— REQUIRED ACTION —
Below are records; reproduce exactly the lines from the one that has "FeatureSelection.reshape_column." through the one that has "destruct (Nat.eqb_spec r", ends included, and nothing more.

*** Opening DATASET RECORDS ***

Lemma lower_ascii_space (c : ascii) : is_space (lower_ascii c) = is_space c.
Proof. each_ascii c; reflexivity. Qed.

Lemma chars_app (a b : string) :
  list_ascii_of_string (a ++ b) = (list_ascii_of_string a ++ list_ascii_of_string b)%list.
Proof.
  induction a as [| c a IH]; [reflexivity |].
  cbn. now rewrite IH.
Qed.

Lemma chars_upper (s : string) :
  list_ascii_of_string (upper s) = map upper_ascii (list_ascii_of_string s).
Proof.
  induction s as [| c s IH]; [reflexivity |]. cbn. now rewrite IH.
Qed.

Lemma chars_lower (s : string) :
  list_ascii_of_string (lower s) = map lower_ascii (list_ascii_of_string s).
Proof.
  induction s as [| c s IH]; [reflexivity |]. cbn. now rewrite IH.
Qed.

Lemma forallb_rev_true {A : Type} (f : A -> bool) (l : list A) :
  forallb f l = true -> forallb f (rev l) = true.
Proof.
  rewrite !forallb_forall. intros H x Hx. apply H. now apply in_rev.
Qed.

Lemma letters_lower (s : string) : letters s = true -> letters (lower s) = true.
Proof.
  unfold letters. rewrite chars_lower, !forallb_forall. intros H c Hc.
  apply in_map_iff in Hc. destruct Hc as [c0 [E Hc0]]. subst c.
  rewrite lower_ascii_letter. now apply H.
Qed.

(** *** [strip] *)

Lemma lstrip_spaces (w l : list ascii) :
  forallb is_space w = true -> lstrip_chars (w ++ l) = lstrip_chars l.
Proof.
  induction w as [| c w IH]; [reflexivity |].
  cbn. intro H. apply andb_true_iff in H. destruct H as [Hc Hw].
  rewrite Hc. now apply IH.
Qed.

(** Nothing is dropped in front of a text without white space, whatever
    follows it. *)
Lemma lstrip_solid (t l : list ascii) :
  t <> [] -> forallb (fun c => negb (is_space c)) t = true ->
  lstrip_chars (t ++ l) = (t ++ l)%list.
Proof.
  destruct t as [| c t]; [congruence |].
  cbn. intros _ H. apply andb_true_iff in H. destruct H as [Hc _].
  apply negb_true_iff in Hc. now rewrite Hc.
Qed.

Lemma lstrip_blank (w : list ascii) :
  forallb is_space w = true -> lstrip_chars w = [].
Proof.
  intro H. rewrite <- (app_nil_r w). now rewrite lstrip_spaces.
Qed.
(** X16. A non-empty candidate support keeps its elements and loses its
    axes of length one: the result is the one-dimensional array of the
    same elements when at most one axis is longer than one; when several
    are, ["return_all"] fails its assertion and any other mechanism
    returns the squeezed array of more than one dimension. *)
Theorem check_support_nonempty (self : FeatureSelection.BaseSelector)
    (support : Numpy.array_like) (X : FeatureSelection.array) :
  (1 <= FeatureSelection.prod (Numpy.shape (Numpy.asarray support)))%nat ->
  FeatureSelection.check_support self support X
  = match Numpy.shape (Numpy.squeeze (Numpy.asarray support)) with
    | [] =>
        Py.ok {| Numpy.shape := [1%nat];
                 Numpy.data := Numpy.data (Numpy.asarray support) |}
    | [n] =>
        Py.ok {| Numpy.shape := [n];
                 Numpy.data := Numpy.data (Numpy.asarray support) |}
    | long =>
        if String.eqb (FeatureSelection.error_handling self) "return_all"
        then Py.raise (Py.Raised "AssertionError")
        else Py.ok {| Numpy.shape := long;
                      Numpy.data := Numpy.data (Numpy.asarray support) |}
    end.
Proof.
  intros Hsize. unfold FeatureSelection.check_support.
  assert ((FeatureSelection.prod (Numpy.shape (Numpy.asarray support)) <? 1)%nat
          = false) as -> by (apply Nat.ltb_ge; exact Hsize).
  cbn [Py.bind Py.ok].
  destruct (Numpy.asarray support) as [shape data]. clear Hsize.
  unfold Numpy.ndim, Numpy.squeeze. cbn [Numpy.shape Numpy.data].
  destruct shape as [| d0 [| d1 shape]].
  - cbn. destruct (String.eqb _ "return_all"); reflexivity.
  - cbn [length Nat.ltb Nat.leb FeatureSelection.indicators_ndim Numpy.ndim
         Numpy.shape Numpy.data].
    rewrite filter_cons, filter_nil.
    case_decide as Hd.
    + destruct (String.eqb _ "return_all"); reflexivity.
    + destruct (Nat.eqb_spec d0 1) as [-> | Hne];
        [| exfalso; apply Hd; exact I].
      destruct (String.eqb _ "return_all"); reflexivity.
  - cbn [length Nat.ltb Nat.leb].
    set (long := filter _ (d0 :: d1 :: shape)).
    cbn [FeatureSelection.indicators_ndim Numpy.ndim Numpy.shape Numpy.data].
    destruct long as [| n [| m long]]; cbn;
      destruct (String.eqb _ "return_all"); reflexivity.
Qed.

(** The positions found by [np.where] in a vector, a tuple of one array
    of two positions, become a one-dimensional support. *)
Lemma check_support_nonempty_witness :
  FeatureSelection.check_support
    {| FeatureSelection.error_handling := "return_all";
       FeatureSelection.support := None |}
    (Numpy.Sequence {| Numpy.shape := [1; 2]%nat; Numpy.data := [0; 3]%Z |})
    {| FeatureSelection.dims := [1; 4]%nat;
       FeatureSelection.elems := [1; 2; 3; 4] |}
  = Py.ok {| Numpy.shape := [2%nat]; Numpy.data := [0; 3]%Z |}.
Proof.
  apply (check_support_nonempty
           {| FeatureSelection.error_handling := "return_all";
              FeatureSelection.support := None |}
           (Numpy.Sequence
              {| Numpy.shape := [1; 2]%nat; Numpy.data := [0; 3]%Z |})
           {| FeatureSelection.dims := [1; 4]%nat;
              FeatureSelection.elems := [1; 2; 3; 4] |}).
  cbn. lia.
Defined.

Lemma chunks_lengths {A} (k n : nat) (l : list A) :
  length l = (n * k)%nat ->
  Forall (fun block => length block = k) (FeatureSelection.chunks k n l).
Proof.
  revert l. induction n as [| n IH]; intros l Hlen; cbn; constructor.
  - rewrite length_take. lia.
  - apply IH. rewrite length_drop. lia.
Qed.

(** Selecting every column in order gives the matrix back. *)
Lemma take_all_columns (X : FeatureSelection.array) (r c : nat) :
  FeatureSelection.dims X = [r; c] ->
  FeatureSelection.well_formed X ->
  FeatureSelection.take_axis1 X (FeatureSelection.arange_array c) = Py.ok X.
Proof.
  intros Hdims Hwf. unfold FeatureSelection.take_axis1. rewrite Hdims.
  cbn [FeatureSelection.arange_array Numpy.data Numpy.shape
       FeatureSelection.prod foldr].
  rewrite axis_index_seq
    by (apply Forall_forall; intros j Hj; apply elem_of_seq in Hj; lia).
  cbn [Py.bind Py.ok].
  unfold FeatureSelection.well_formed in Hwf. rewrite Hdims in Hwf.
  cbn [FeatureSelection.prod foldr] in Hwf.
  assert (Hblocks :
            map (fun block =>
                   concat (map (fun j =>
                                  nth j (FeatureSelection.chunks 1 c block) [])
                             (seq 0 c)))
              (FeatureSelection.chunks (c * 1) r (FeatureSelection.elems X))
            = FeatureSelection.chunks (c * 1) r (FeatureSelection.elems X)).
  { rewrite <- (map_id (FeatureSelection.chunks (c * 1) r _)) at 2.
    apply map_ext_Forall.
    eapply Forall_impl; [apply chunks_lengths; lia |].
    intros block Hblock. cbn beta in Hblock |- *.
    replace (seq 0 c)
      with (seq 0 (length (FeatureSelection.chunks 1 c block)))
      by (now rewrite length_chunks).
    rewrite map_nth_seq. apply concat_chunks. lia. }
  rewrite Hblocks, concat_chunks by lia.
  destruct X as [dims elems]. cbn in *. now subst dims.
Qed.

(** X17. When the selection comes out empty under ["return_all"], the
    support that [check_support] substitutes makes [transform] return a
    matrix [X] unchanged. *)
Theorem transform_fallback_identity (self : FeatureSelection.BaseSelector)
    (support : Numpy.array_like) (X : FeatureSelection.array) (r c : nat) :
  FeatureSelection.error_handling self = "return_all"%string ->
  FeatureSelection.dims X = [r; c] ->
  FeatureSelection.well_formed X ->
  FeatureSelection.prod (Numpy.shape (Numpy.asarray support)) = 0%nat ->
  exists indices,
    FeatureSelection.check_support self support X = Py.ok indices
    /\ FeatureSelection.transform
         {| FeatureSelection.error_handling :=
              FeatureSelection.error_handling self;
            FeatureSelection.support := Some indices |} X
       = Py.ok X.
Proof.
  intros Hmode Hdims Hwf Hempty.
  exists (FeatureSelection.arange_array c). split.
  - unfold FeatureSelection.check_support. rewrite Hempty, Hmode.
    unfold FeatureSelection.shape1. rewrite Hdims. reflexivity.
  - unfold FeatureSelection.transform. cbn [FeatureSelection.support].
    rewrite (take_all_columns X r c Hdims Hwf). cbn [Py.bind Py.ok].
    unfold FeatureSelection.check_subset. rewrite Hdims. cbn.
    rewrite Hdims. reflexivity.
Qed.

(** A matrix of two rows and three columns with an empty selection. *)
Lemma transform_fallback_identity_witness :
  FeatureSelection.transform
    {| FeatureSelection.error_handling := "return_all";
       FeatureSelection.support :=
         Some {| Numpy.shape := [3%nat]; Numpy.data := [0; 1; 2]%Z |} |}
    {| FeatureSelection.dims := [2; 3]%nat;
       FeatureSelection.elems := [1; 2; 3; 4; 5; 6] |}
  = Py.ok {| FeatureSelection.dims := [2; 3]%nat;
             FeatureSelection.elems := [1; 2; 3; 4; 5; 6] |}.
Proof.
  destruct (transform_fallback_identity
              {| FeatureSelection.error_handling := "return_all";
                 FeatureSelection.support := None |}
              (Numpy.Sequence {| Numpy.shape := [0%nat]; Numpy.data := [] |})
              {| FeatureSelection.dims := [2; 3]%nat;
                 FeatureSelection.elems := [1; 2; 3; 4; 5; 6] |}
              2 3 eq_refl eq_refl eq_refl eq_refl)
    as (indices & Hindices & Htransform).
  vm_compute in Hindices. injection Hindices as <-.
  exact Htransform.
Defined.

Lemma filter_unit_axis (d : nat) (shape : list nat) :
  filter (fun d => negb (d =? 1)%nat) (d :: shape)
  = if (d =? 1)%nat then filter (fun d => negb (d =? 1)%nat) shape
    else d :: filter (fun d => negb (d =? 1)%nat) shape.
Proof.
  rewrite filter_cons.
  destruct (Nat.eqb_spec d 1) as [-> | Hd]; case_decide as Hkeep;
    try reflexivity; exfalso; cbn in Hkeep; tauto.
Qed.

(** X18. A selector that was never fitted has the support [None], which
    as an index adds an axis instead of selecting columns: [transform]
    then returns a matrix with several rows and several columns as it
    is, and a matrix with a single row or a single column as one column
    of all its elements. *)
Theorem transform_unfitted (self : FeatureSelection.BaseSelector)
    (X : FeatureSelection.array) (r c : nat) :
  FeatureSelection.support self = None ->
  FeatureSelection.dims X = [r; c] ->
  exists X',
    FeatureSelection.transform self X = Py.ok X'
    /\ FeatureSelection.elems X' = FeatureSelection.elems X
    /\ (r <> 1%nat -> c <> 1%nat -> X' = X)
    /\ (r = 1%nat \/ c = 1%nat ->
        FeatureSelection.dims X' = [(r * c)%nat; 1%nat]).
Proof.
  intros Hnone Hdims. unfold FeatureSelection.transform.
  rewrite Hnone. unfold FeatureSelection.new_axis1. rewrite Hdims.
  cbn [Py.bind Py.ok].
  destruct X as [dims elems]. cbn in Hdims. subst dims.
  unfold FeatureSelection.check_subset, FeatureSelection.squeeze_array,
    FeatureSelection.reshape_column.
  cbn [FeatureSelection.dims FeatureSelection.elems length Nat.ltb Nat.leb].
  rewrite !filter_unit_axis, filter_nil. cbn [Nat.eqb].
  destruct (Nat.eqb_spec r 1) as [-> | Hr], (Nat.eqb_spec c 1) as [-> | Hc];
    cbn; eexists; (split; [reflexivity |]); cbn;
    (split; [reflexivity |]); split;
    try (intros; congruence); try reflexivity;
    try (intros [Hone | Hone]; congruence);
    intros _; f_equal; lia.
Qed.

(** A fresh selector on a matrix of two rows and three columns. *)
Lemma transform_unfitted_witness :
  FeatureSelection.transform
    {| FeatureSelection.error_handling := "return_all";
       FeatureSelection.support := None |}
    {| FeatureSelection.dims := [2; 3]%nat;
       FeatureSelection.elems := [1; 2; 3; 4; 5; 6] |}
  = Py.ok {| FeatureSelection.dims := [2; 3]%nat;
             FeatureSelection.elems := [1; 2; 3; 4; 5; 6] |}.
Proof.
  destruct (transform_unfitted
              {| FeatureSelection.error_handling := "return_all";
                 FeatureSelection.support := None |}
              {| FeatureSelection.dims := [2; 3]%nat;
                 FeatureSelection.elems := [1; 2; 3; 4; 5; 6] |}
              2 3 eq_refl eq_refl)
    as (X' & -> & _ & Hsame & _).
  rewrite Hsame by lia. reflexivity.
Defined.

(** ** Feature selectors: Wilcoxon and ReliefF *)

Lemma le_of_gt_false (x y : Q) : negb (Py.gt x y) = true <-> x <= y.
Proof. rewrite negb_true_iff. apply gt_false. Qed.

*** Closing DATASET RECORDS ***

— SOLUTION —
    FeatureSelection.reshape_column.
  cbn [FeatureSelection.dims FeatureSelection.elems length Nat.ltb Nat.leb].
  rewrite !filter_unit_axis, filter_nil. cbn [Nat.eqb].
  destruct (Nat.eqb_spec r 1) as [-> | Hr], (Nat.eqb_spec c 1) as [-> | Hc];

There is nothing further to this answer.